Exercise brief: The line containing "ask_sql : string" marks the end: quote every line from the start of the records below through it, word for word.

(Stored data)
★ ★ ★

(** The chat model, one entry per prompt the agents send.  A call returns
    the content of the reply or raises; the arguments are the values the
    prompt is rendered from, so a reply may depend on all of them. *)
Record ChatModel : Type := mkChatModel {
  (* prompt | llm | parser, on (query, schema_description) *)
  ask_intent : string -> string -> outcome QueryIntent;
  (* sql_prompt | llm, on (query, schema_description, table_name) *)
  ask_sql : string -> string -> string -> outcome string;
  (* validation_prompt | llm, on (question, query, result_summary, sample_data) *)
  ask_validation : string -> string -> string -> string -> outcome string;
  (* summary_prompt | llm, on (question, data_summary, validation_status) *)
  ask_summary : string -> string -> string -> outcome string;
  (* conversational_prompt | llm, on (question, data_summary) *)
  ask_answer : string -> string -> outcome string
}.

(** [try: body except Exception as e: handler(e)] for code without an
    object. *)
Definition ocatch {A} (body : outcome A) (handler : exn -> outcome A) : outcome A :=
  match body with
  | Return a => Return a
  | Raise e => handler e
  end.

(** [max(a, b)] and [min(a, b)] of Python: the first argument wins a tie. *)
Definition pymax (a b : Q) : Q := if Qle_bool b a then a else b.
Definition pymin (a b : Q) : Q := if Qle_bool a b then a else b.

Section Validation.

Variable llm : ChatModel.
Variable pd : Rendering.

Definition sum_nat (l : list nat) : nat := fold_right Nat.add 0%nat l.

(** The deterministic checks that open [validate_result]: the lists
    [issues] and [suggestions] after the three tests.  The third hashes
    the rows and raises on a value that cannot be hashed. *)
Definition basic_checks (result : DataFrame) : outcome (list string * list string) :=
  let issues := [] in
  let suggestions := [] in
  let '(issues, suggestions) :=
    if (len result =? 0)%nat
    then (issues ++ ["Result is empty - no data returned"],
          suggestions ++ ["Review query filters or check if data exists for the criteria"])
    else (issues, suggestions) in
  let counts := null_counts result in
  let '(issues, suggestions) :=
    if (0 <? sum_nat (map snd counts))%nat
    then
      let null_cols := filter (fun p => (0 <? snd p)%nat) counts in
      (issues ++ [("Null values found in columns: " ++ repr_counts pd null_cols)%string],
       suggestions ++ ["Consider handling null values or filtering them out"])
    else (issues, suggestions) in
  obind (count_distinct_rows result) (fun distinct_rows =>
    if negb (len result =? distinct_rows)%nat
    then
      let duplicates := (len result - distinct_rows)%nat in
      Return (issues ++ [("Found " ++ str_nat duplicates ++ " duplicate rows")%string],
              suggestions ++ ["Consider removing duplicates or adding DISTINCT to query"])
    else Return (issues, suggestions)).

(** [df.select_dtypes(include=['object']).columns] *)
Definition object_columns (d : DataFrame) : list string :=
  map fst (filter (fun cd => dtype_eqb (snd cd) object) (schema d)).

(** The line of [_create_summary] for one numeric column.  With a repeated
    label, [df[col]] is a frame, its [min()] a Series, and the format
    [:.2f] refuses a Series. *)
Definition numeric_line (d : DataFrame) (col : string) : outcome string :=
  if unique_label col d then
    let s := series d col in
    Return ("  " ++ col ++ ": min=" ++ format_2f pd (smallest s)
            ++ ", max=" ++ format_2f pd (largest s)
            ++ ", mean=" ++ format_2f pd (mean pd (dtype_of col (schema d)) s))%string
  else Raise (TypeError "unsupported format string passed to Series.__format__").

★ ★ ★

Answer to this problem:
(** The chat model, one entry per prompt the agents send.  A call returns
    the content of the reply or raises; the arguments are the values the
    prompt is rendered from, so a reply may depend on all of them. *)
Record ChatModel : Type := mkChatModel {
  (* prompt | llm | parser, on (query, schema_description) *)
  ask_intent : string -> string -> outcome QueryIntent;
  (* sql_prompt | llm, on (query, schema_description, table_name) *)
  ask_sql : string -> string -> string -> outcome string;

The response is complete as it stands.